Alih-alih menggunakan sumber energi nuklir yang sangat berisiko dan bertentangan dengan prinsip keberlanjutan dan kemandirian, Indonesia akan jauh lebih baik memanfaatkan sumber energi terbarukan. Sebagaimana diketahui, sumber energi terbarukan seperti surya, angin, air, biomassa, dan energi panas bumi Indonesia bukan hanya sangat melimpah, tetapi pembangunannya juga dapat diterapkan dari skala kecil hingga skala besar, dari daerah perkotaan hingga area terpencil, dengan teknologi dan inovasi yang terus berkembang dan semakin bersaing.

Indra Sari Wardhani, Energy Project Lead Yayasan WWF Indonesia, mengatakan “Indonesia memiliki potensi energi terbarukan yang sangat melimpah dan tersebar di seluruh Indonesia, namun pemanfaatannya belum optimal. RUU EBT seyogyanya jadi payung hukum untuk dapat menggantikan peran energi fosil yang cadangannya semakin menipis serta berdampak buruk bagi lingkungan dan masyarakat.”

Hasil analisis yang dilakukan Universitas Gadjah Mada (UGM) memperlihatkan bahwa pengembangan energi terbarukan dapat ditingkatkan dengan mengendalikan pengembangan energi fosil. Untuk itu, dibutuhkan peta jalan (roadmap) transisi energi nasional yang memiliki kekuatan sehingga mengikat bagi semua dokumen pemanfaatan dan alokasi semua jenis sumber energi. Di dalam Inter-Parliamentary Union (IPU) disebutkan, parlemen bersama pemerintah memiliki peran penting membangun peta jalan transisi ekonomi rendah karbon melalui akselerasi energi terbarukan serta mengawasi implementasinya.

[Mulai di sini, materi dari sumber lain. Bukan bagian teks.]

(** The connection in hands has been closed and counted off. *)
Lemma drop_inv fd c w s :
  inv_but (Some fd) s -> kern (store fd c w s) = Kernel (watched (kern s) ∖ {[fd]}) (armed (kern s)) ->
  m_user_count w = m_user_count (sw s) - 1 -> inv (store fd c w s).
Proof.
  intros H Hk Hu. destruct (inv_but_open _ _ H) as [Hw Ha]. destruct H as [Hs Hc He Hd Hp].
  split; rewrite ?Hk; cbn [watched armed].
  - intros fd' [Hfd' Hne]%elem_of_difference. rewrite sock_store, decide_False by set_solver.
    by apply Hs.
  - change (uncounted (store fd c w s)) with (uncounted s). cbn [sw store].
    rewrite size_take, Hu, Hc by done. pose proof (size_pos _ _ Hw). lia.
  - intros fd' ph [Hn Hph]%He. split; [set_solver|]. rewrite sock_store, decide_False by (by intros ->). done.
  - done.
  - rewrite (elements_take _ _ Hw) in Hp. by apply Permutation_cons_inv in Hp.
Qed.

(** The main thread closes the connection it has in hands. *)
Lemma on_close_inv fd s s' :
  inv_but (Some fd) s -> on_close fd s = Ok s' -> inv s'.
Proof.
  intros H. destruct (inv_but_open _ _ H) as [Hw Ha].
  unfold on_close. intros (c & E & Hr)%bind_ok_inv. revert Hr.
  destruct (user_sock _ _ fd c H Hw E) as [H0 Hsock].
  unfold close_conn. rewrite Hsock. replace (fd =? -1) with false by lia. cbn [andb negb].
  intros [= <-]. apply drop_inv; [done| |done].
  unfold store, removefd, emit, set_user_count. cbn [kern trace].
  rewrite <- app_assoc, since_app. cbn. apply kernel_eq; set_solver.
Qed.

(** The connection in hands has been worked on by calls of its own. *)
Lemma store_own fd c w l s :
  inv_but (Some fd) s -> m_sockfd c = fd -> m_user_count w = m_user_count (sw s) ->
  trace w = trace (sw s) ++ l -> Forall (own fd) l ->
  if existsb is_mod l then inv (store fd c w s) /\ fd ∈ armed (kern (store fd c w s))
  else inv_but (Some fd) (store fd c w s).
Proof.
  intros H Hc Hu Ht Hl. destruct (inv_but_open _ _ H) as [Hw Ha].
  assert (Hk : kern (store fd c w s) = if existsb is_mod l then arm fd (kern s) else kern s).
  { unfold store. cbn. by rewrite Ht, since_app, (apply_own fd). }
  assert (Hwk : watched (kern (store fd c w s)) = watched (kern s)).
  { rewrite Hk. by destruct (existsb _ _). }
  assert (Hs : forall fd', fd' ∈ watched (kern (store fd c w s)) ->
                0 <= fd' /\ sock_of (store fd c w s) fd' = fd').
  { intros fd'. rewrite Hwk, sock_store. intros Hf. split; [by apply H|].
    case_decide; [congruence|by apply H]. }
  assert (Hcount : m_user_count (sw (store fd c w s)) =
                   Z.of_nat (size (watched (kern (store fd c w s))) + uncounted s)).
  { rewrite Hwk. cbn. rewrite Hu. apply H. }
  assert (He : forall fd' ph, (fd', ph) ∈ ending s ->
    fd' ∉ watched (kern (store fd c w s)) /\ (ph <> Closed -> sock_of (store fd c w s) fd' = -1)).
  { intros fd' ph [Hn Hph]%(inv_ending _ _ H). rewrite Hwk, sock_store, decide_False by (by intros ->). done. }
  destruct (existsb is_mod l); [split; [split|]|split]; try done; rewrite ?Hk; cbn.
  - apply H.
  - rewrite (inv_places _ _ H), elements_put by done. done.
  - set_solver.
  - apply H.
  - apply H.
Qed.

(** Closing a connection that has just been re-armed. *)
Lemma on_close_armed fd s s' :
  inv s -> fd ∈ armed (kern s) -> on_close fd s = Ok s' -> inv s'.
Proof.
  intros H Ha Hc. eapply (on_close_inv fd (set_kern (deliver fd (kern s)) s));
    [by apply deliver_inv|].
  revert Hc. unfold on_close. change (user_at (set_kern (deliver fd (kern s)) s) fd) with (user_at s fd).
  destruct (user_at s fd) as [c|] eqn:E; [|done]. cbn [mbind res_bind].
  destruct (user_sock _ _ fd c H) as [H0 Hsock]; [by apply (inv_armed_sub _ _ H)|done|].
  cbn [sw set_kern]. unfold close_conn. rewrite Hsock.
  replace (fd =? -1) with false by lia. cbn [andb negb]. intros <-.
  unfold store, set_kern. cbn -[removefd]. set (w := removefd _ _ _).
  assert (Ht : trace w = trace (sw s) ++
    [EpollDel (m_epollfd (sw s)) fd; Close fd]) by (cbn; by rewrite <- app_assoc).
  rewrite Ht, since_app. cbn. do 2 f_equal. apply kernel_eq; set_solver.
Qed.

Lemma append_inv max fd s : inv_but (Some fd) s -> inv (append max fd s).
Proof.
  intros [Hs Hc He Hd Hp]. unfold append. case_decide; split; cbn; try done; rewrite Hp; cbn;
    rewrite <- ?app_assoc; solve_Permutation.
Qed.

Lemma on_readable_inv max fd rs s s' :
  inv_but (Some fd) s -> on_readable max fd rs s = Ok s' -> inv s'.
Proof.
  intros H. unfold on_readable. intros (c & E & Hr)%bind_ok_inv.
  apply bind_ok_inv in Hr as ([c' ok] & E' & Hr). apply read_sock in E'.
  assert (m_sockfd c' = fd) as Hc'.
  { rewrite E'. by apply (user_sock _ _ fd c H); [apply inv_but_open|]. }
  pose proof (store_own fd c' (sw s) [] s H Hc' eq_refl) as Hst.
  rewrite app_nil_r in Hst. specialize (Hst eq_refl (List.Forall_nil _)). cbn in Hst.
  destruct ok; cbn [negb] in Hr.
  - injection Hr as <-. by apply append_inv.
  - by eapply on_close_inv.
Qed.

Lemma on_writable_inv fd rs s s' :
  inv_but (Some fd) s -> on_writable fd rs s = Ok s' -> inv s'.
Proof.
  intros H. unfold on_writable. intros (c & E & Hr)%bind_ok_inv.
  apply bind_ok_inv in Hr as ([[c' w'] ok] & E' & Hr).
  apply write_effects in E' as (Hs & Hu & l & Ht & Hl & Hok).
  assert (m_sockfd c = fd) as Hc by (by apply (user_sock _ _ fd c H); [apply inv_but_open|]).
  rewrite Hc in *. pose proof (store_own fd c' w' l s H Hs Hu Ht Hl) as Hst.
  destruct ok; cbn [negb] in Hr.
  - injection Hr as <-. rewrite Hok in Hst by done. apply Hst.
  - destruct (existsb is_mod l); [by eapply on_close_armed; [apply Hst..|]|by eapply on_close_inv].
Qed.

(** ** Opening *)

Lemma on_listen_inv connfd addr s s' :
  inv s -> connfd ∉ watched (kern s) -> connfd ∉ (ending s).*1 -> on_listen connfd addr s = Ok s' -> inv s'.
Proof.
  intros H Hf Hfe. unfold on_listen. generalize (lit "Internal server busy") as info. intros info.
  case_decide as Hneg; [by intros [= <-]|].
  pose proof (inv_armed_sub _ _ H) as Hsub. case_decide.
  - intros [= <-]. unfold set_world.
    assert (Hk : foldl apply_sys (kern s) (drop (length (trace (sw s)))
              (trace (show_error connfd info (sw s)))) = kern s).
    { unfold show_error, emit. cbn [trace]. rewrite <- app_assoc, since_app.
      cbn -[apply_sys]. by apply apply_foreign. }
    rewrite Hk. by destruct H.
  - intros (c & E & Hr)%bind_ok_inv. destruct (init_conn _ _ _ _) as [c' w'] eqn:Ei.
    injection Hr as <-. unfold init_conn in Ei. injection Ei as <- <-.
    destruct H as [Hs Hc He Hd Hp]. unfold addfd, setnonblocking, emit. cbn [trace m_epollfd m_user_count].
    set (c' := init _). set (w' := set_user_count _ _).
    assert (Hk : foldl apply_sys (kern s) (drop (length (trace (sw s))) (trace w')) =
      Kernel (watched (kern s) ∪ {[connfd]}) (armed (kern s) ∪ {[connfd]})).
    { unfold w', set_user_count. cbn [trace]. by rewrite <- !app_assoc, since_app. }
    split; unfold store; rewrite Hk; cbn -[w' c'].
    + intros fd Hfd. unfold sock_of. cbn -[w' c'].
      destruct (decide (fd = connfd)) as [->|Hne].
      * rewrite lookup_insert_eq. split; [lia|done].
      * rewrite lookup_insert_ne by congruence. apply Hs. set_solver.
    + unfold uncounted in *. cbn -[w' c'] in *. rewrite size_put by done. unfold w'.
      cbn [set_user_count m_user_count]. lia.
    + intros fd ph Hfd. assert (fd <> connfd) by (intros ->; apply Hfe, list_elem_of_fmap; by exists (connfd, ph)).
      destruct (He fd ph Hfd) as [Hn Hph]. split; [set_solver|]. unfold sock_of. cbn -[w' c'].
      by rewrite lookup_insert_ne.
    + done.
    + rewrite elements_put, elements_put by set_solver. by rewrite Hp.
Qed.
(* ===== verification/WebServer.v ===== *)
(** * The web server as its clients see it

    The parts put together: socket/pool/main.cpp's loop and workers
    (PoolMain) over connections (HttpConn) that receive requests in pieces
    (HttpStream).  A client's conversation is followed through any interleaving
    with everything else the server does. *)

From S2P Require Import Prelude CString HttpConn HttpParse HttpServe HttpStream Locker ThreadPool PoolMain.

(** ** Calls that are about a descriptor *)

Definition about (fd : Z) (e : sys) : Prop :=
  match e with
  | EpollAdd _ f _ | EpollMod _ f _ | EpollDel _ f | Close f | Sent f _ => f = fd
  | _ => False
  end.

Abbreviation others fd := (Forall (fun e => ~ about fd e)).

Lemma apply_others fd l k :
  others fd l ->
  (fd ∈ watched (foldl apply_sys k l) <-> fd ∈ watched k) /\
  (fd ∈ armed (foldl apply_sys k l) <-> fd ∈ armed k).
Proof.
  intros Hl. revert k. induction Hl as [|e l He _ IH]; intros k; [done|]. cbn [foldl].
  destruct (IH (apply_sys k e)) as [-> ->].
  destruct e; cbn in He |- *; try done; try case_decide; cbn; set_solver.
Qed.

Lemma sent_on_app fd l l' : sent_on fd (l ++ l') = sent_on fd l ++ sent_on fd l'.
Proof. unfold sent_on. by rewrite fmap_app, join_app. Qed.

Lemma sent_others fd l : others fd l -> sent_on fd l = [].
Proof.
  intros Hl. induction Hl as [|e l He _ IH]; [done|].
  change (e :: l) with ([e] ++ l). rewrite sent_on_app, IH, app_nil_r.
  destruct e; try done. cbn in He |- *. by rewrite decide_False.
Qed.

Lemma own_others x fd l : x <> fd -> Forall (own x) l -> others fd l.
Proof.
  intros Hx. induction 1 as [|e l He _ IH]; constructor; [|done].
  destruct e; cbn in He |- *; try done; congruence.
Qed.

Koalisi melihat, perumusan RUU EBT yang efektif harus memiliki fungsi untuk mengisi kekosongan hukum, memperbaiki tata kelola, serta menjadi batasan terhadap intervensi yang bersifat politis. RUU EBT harus menetapkan secara jelas kewenangan, tanggung jawab, serta ruang lingkup para pemangku kepentingan yang terkait serta membangun peran dan sinerginya.

RUU EBT yang diinisiasi DPR seharusnya menjadi komitmen untuk memprioritaskan pengembangan energi terbarukan sebagai bagian dari upaya peningkatan ketahanan dan kedaulatan energi, penanggulangan krisis iklim serta pencapaian pembangunan berkelanjutan. (*)

- Advertisement -
- Advertisement -

Terbaru!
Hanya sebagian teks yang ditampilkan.